Tasks¶
One of the primary goals of autojob is to enable the recovery of failed
jobs from the directory in which they were run. As such, the “task” concept
associates with each job an object that contains its state. In addition to
being able to instantiate a task programmatically, a central tenet of
autojob is that tasks should:
be instantiable from the directory in which the related job was run, and
be straightforwardly written to a directory in which they can be run.
The first goal is accomplished by the PathLoadable
protocol, which requires adherents to implement the from_directory method.
The latter goal is accomplished by the InputWriter
protocol, which requires adherents to implement to write_inputs method.

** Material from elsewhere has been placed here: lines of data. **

(* ===== verification/Prelude.v ===== *)
(** * mipstack: a verification library for the mihomo userspace IP stack

    mipstack turns complete IPv4 and IPv6 packets from an L3 link into TCP, UDP
    and raw IP sockets.  This library models the parts of it that carry protocol
    logic, as executable functions on explicit state translated from the Go
    source, and proves what makes them correct.  This file holds what the parts
    share: machine integers, time, slices, loops, sorting, searching, record
    update, the tactics and the hint databases.

    ** The program and the files that model it

    A packet enters at [Stack.Write], is parsed ([packet.go]), reassembled when
    it is a fragment ([fragment.go]) and handed to a protocol.  TCP runs one
    actor per connection ([tcp.go]), which owns the state of the connection and
    talks to a congestion controller through an adapter ([congestion.go]).
    Output asks the configuration ([config.go]) for a route and a source address.
    Multicast ([multicast.go]) keeps the sockets' filters, decides deliveries
    with them, and reports them to the routers.

    Packets.
    - [Addr.v]: Go's [netip] addresses.  [Checksum.v]: the checksums of
      [packet.go].
    - [IpPacket.v], [IpRoundTrip.v]: the public IP codec of [packet.go].
    - [Ingress.v]: the validation of received packets, [parseIPPacket] of
      [packet.go] and [parseFragment] of [fragment.go].
    - [Fragment.v]: planning fragments and reassembling one datagram
      ([ipPacketReassemblyState]).  [FragmentTable.v]: the stack's table of
      incomplete datagrams.

    A TCP connection ([tcp.go]).
    - [SeqNum.v]: serial arithmetic and admission of segments.
      [HeaderOptions.v]: the public option codec.  [TcpOptions.v]: the option
      areas a connection writes and parses.
    - [SegmentQueue.v], [ByteBuffers.v], [TcpReceive.v], [ReceiveWindow.v]: the
      inbound queue, the two byte deques, reassembly of the stream, and the
      advertised window.
    - [Scoreboard.v], [Rtt.v], [Windows.v], [Recovery.v]: the records of
      outstanding ranges, retransmission timeouts, window arithmetic with the
      path MTU search, and the undo of spurious recoveries.
    - [Established.v]: the state [tcpEstablishedState] and its operations;
      [LossRecovery.v]: entering recovery and changing the path MTU;
      [AckProcessing.v]: [processAcknowledgment], in stages from top to bottom.
      [EstablishedLaws.v], [AckInvariant.v] and [AckLaws.v] hold their theorems.
    - [SipHash.v], [SynCookie.v]: [siphash.go] and [syn_cookie.go].

    Congestion control.
    - [Float64.v]: Go's [float64].  [FloatBounds.v]: integer bounds of rounded
      arithmetic.  [DeliveryRate.v]: [congestion_rate.go].
    - [Congestion.v]: the event contract of [congestion_api.go] as the class
      [CongestionController], the registry, HyStart++ and every method of the
      adapter.
    - [LossBased.v]: Reno ([congestion_reno.go]) and CUBIC
      ([congestion_cubic.go]) as instances of that class.  [LossBasedLaws.v]: the
      classes [LossBased] and [Undoable] that state what the adapter may rely on,
      their instances for both controllers, and what the adapter does with them.

    Configuration and multicast.
    - [Network.v], [NetworkLaws.v]: the snapshot of [config.go], routes and
      source selection.  [NetworkConfig.v], [NetworkInvariant.v]: building it.
    - [Multicast.v], [MulticastReport.v]: memberships, and the protocol that
      reports them.  [MulticastLaws.v], [MulticastDispatch.v],
      [MulticastPack.v], [MulticastConverge.v]: their theorems.

    A Go struct is a record with the same fields, prefixed; a method is a
    function of that record with the source's name; an enumeration keeps its
    constants.  Each operation is the whole method, its early returns in order.
    An operation that writes several objects returns all of them.

    ** What the theorems show

    - The bytes an application reads are a prefix of the sender's stream for any
      reordering, duplication and overlap, and no hole that is filled stays
      (C1, C37); the queue and both deques are the lists they stand for (C6 to
      C8).
    - Marking by SACK, the loss verdicts, and the whole of ACK processing keep
      the scoreboard an exact account of the unacknowledged bytes (C2, C3, C9,
      C10, C38, C39).
    - TIME-WAIT, zero-window probing, the advertised window, timeouts and the
      path MTU search have the bounds and endings the protocols ask for (C11 to
      C13, C32, C40).
    - Reno and CUBIC under the adapter refine an abstract sender with the exact
      decreases of RFC 5681 and RFC 9438, slow start, and Reno's additive growth;
      spurious recoveries are detected exactly as the records allow and undone
      (C14, C33 to C36).
    - The packet, option and cookie codecs return what was put in, the checksums
      are RFC 1071's, and the parsers are total on arbitrary bytes (C24 to C31).
    - Fragmentation composed with reassembly is the identity in any order of
      arrival, and the fragment table refines a bounded map (C4, C5, C23).
    - An accepted configuration satisfies the invariant of the snapshot, and
      routes and sources are those of longest-prefix matching and RFC 6724 (C17
      to C20).
    - Multicast delivery follows the table of memberships in every reachable
      state, and a querier that receives the packed reports learns the merged
      filters, among queriers of the current version and while the lists fit the
      link (C15, C16, C21, C22).

    ** Conventions and bounds

    - Unsigned integers are [Z] with the wrap-around written out; [int] and
      [time.Duration] are 64 bits wide and modelled as [Z].  Where the width
      could matter, the theorem has the bound as a hypothesis or the definition
      wraps explicitly.
    - A panic is [None].  A loop is structural recursion or [loop] below, with
      fuel one or two above a quantity that each round decreases: the bytes or
      pieces left, the entries of a table, the chunks of a buffer.  Running out
      of fuel is [None] as well, so the theorems of totality exclude both.
      [foldLoop] has eight rounds for the carries of a 64-bit sum; two more
      rounds change nothing.
    - Time is nanoseconds in [Z]; the zero [time.Time] is 0, so a deadline of 0
      is one that is not set.  An operation that reads the clock takes the
      reading as an argument; several readings within one call are one.
    - A Go map visited in arbitrary order takes the order as an argument, and
      the theorems hold for every order that visits each key once.
    - [float64] is binary64 of the Standard Library's [SpecFloat]; each operation
      rounds, so fused multiply-add, which Go permits on some targets, is outside
      the model.  A conversion out of range to an integer, which Go leaves to the
      implementation, is the argument [outside], and [math.Cbrt] an argument too.
    - The random source, the byte order of the target, the growth of slices by
      the runtime and the configured defaults are arguments.
    - A lock makes each operation under it atomic: an interleaving is a list of
      operations.  Aliasing matters for published multicast filters, which are
      never written after publication, and for payload views, which are slices
      of chunks that do not change.

    ** What is not modelled

    - The actor loop [established], handshakes, listeners, dialling and the
      methods of [net.Conn]: goroutines, channels, timers and blocking.  The
      operations they call are modelled; their composition by the scheduler is
      not.
    - BBR ([congestion_bbr.go]) and BBRv3 ([congestion_bbr3.go]): instances of
      the same interface; the adapter's own definitions hold for them, the laws
      of [LossBasedLaws.v] do not.
    - UDP and raw sockets ([udp.go], [ip.go]), ICMP ([icmp.go]), the forwarder,
      control messages, socket options, port reuse, and the stack's queues,
      scheduler, caches and port allocation ([stack.go]): socket plumbing around
      shared tables.  The constants and helpers of them that other parts use are
      in the files of those parts.
    - Statistics counters, except where the code reads them back. *)

From Stdlib Require Export ZArith Lia Bool.
From stdpp Require Export sorting base tactics list numbers option.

Both protocols are implemented in the abstract base class,
TaskBase, which represents an
atomic compute job.
The state of a task is represented by Pydantic model attributes. For the
simplest task, this includes inputs, outputs, and metadata. autojob also
defines several concrete implementations of
TaskBase:
TaskCalculationVibrationInfrared
Importantly, the latter three implementations inherit from subclasses of
TaskBase which feature additional methods
and attributes.
Further, users can define their own implementations of
TaskBase by inheriting from one of the
abstract base classes or from one of the concrete implementations defined
herein. Although passing custom implementations of tasks will work for all
methods which accept TaskBase instances,
in order for some of the magic of harvest to
function correctly (automatic instantiating of task subclasses) without
explicitly passing the custom class, users should register their tasks
using the plug-in system (TODO: write how-to).